(** *** A handler on its own *)
Lemma acts_alone id cmd frame p q w w' H :
  psteps p w q w' ->
  exists n, sys_steps (mkSystem w (<[id := Running cmd frame p]> H)) (replicate n LOther) (mkSystem w' (<[id := Running cmd frame q]> H)).
Proof.
  induction 1 as [p w|m w p w1 q w2 Hm _ [n IH]]; [exists 0%nat; constructor|]. exists (S n). econstructor; [|exact IH].
  rewrite <- (insert_insert_eq H id (Running cmd frame p) (Running cmd frame (Act m))). eapply step_act; [apply lookup_insert_eq|exact Hm].
Qed.

Lemma run_alone id cmd frame w r w' H :
  H !! id = None -> upcase (name cmd) <> b#"BGREWRITEAOF" ->
  registry_execute (main_registry slot) (mkParsedCommand (name cmd) (args cmd) id) w = (Ret r, w') ->
  exists n, sys_steps (mkSystem w H) (LArrive id cmd frame :: replicate n LOther) (mkSystem w' (<[id := Running cmd frame (Steps.Done r)]> H)).
Proof.
  intros Hid Hb Hr. rewrite <- command_code_run in Hr. apply psteps_run in Hr. destruct (acts_alone id cmd frame _ _ _ _ H Hr) as [n Hn].
  exists n. econstructor; [by apply step_arrive|exact Hn].
Qed.

Lemma log_alone id cmd frame w r w' H :
  H !! id = Some (ToLog cmd frame) -> log_command pm frame w = (Ret r, w') ->
  sys_steps (mkSystem w H) [LLog id cmd frame] (mkSystem w' (delete id H)).
Proof. intros Hid Hr. apply steps_one. by eapply step_log. Qed.
End Steps.

(** The labels that matter. *)
Definition noted (ls : list Label) : list Label := filter (fun l => l <> LOther) ls.

Lemma noted_app ls ls' : noted (ls ++ ls') = noted ls ++ noted ls'.
Proof. apply filter_app. Qed.
Lemma noted_other n : noted (replicate n LOther) = [].
Proof. by induction n as [|n IH]. Qed.

Lemma concat_cons {A B} (f : A -> list B) x l : concat (map f (x :: l)) = concat (map f [x]) ++ concat (map f l).
Proof. cbn [map concat]. by rewrite app_nil_r. Qed.
Lemma logged_cmds_cons l ls : logged_cmds (l :: ls) = logged_cmds [l] ++ logged_cmds ls.
Proof. apply concat_cons. Qed.
Lemma logged_frames_cons l ls : logged_frames (l :: ls) = logged_frames [l] ++ logged_frames ls.
Proof. unfold logged_frames. by rewrite logged_cmds_cons, map_app, concat_app. Qed.

Lemma noted_forall (P : Label -> Prop) ls : P LOther -> Forall P (noted ls) -> Forall P ls.
Proof.
  intros Ho. induction ls as [|l ls IH]; [done|]. unfold noted in *. rewrite filter_cons. case_decide as Hl.
  - intros [H1 H2]%Forall_cons. constructor; [done|by apply IH].
  - intros H. constructor; [|by apply IH]. destruct (decide (l = LOther)) as [->|]; [done|by destruct Hl].
Qed.
Lemma noted_cmds ls : logged_cmds (noted ls) = logged_cmds ls.
Proof.
  induction ls as [|l ls IH]; [done|]. unfold noted in *. rewrite filter_cons. case_decide as Hl.
  - by rewrite (logged_cmds_cons l ls), logged_cmds_cons, IH.
  - destruct (decide (l = LOther)) as [->|]; [by rewrite IH|by destruct Hl].
Qed.
Lemma noted_logged ls : logged_frames (noted ls) = logged_frames ls.
Proof. unfold logged_frames. by rewrite noted_cmds. Qed.

(** Several steps. *)
Lemma clients_run {E : Env} {Sh : Shards} `{!IoOk E} slot pm pol log S ls S' :
  enabled pm = true -> calm S -> log_is (pm_path pm) pol log (w_proc (sys_world S)) ->
  sys_steps slot pm S ls S' -> Forall (fun l => l <> LRewrite) ls ->
  log_is (pm_path pm) pol (log ++ logged_frames ls) (w_proc (sys_world S')) /\
  forall id, unlogged S id ++ runs_of id ls = logs_of id ls ++ unlogged S' id.
Proof.
  intros He HS Hl Hs Hne. revert log HS Hl. induction Hs as [S|S l S1 ls S' Hstep Hs IH]; intros log HS Hl.
  - unfold logged_frames, runs_of, logs_of. simpl. split; [by rewrite app_nil_r|]. intros id. by rewrite app_nil_r.
  - apply Forall_cons in Hne as [Hl1 Hne].
    destruct (IH Hne _ (step_calm slot pm S l S1 Hstep HS) (step_keeps_log slot pm pol log S l S1 He HS Hl Hstep Hl1)) as [Hlog Hcl]. split.
    + by rewrite logged_frames_cons, app_assoc.
    + intros id. pose proof (step_client slot pm S l S1 id Hstep) as H1. specialize (Hcl id).
      unfold runs_of, logs_of in *. rewrite (concat_cons _ l ls), app_assoc, H1, <- app_assoc, Hcl, app_assoc.
      by rewrite <- concat_cons.
Qed.


(** C20: A handler is made of these steps. Serving one command other than
    BGREWRITEAOF, from the receipt of its frame to the reply, is a run of
    the steps of its client alone: the command arrives, and takes its
    steps; if it is logged, it has then run and its frame is logged. So
    the steps are where other clients can come in between. *)
Theorem dispatch_is_steps {E : Env} {Sh : Shards} (slot : option PersistenceManager) (pm : PersistenceManager) (cmd : ParsedCommand) (frame : bytes) (s : Session) (w : World) (H : gmap Uuid Handling) (rb : Result bool) (s' : Session) (w' : World) :
  H !! conn_client_id (conn s) = None -> upcase (name cmd) <> b#"BGREWRITEAOF" ->
  dispatch (main_registry slot) (Some pm) cmd frame s w = (Ret (rb, s'), w') ->
  let me := conn_client_id (conn s) in
  exists ls, sys_steps slot pm (mkSystem w H) ls (mkSystem w' H) /\
    (noted ls = [LArrive me cmd frame; LRun me cmd frame; LLog me cmd frame] \/ noted ls = [LArrive me cmd frame]).
Proof.
  intros HP Hb Hd me. destruct (dispatch_run _ _ _ _ _ _ _ _ _ Hd) as (w2 & r & w3 & w4 & Ht1 & Hr & Ht2 & Hlog).
  fold me in HP, Hr, Hlog. unfold log_mutation in Hlog. cbn [name] in Hlog.
  destruct (run_alone slot pm me cmd frame w2 r w3 H HP Hb Hr) as [n Hn].
  destruct (is_cmd_ok r && registry_is_mutation (main_registry slot) (name cmd)) eqn:Hm.
  - rewrite bind_run in Hlog. destruct (log_command pm frame w4) as [[r5|] w5] eqn:Hl; [|done]. injection Hlog as <-.
    exists (LOther :: (LArrive me cmd frame :: replicate n LOther) ++ [LRun me cmd frame; LOther; LLog me cmd frame]). split.
    + econstructor; [apply step_clock; exact Ht1|]. eapply steps_app; [exact Hn|].
      econstructor; [eapply step_run; [apply lookup_insert_eq|exact Hm]|]. rewrite insert_insert_eq.
      econstructor; [apply step_clock; exact Ht2|]. rewrite <- (delete_insert_id H me (ToLog cmd frame)) at 2 by exact HP.
      apply steps_one. eapply step_log; [apply lookup_insert_eq|exact Hl].
    + left. rewrite (app_comm_cons _ _ LOther), noted_app. change (LOther :: LArrive me cmd frame :: ?l) with ([LOther; LArrive me cmd frame] ++ l).
      by rewrite noted_app, noted_other.
  - injection Hlog as <-. exists (LOther :: (LArrive me cmd frame :: replicate n LOther) ++ [LOther; LOther]). split.
    + econstructor; [apply step_clock; exact Ht1|]. eapply steps_app; [exact Hn|].
      econstructor; [eapply step_quiet; [apply lookup_insert_eq|exact Hm]|]. rewrite delete_insert_id by done.
      apply steps_one, step_clock. exact Ht2.
    + right. rewrite (app_comm_cons _ _ LOther), noted_app. change (LOther :: LArrive me cmd frame :: ?l) with ([LOther; LArrive me cmd frame] ++ l).
      by rewrite noted_app, noted_other.
Qed.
---*---
- Problem statement:
Please count the lines in the material above where the word "BGREWRITEAOF" occurs, and give only the number.

- Response to this task:
3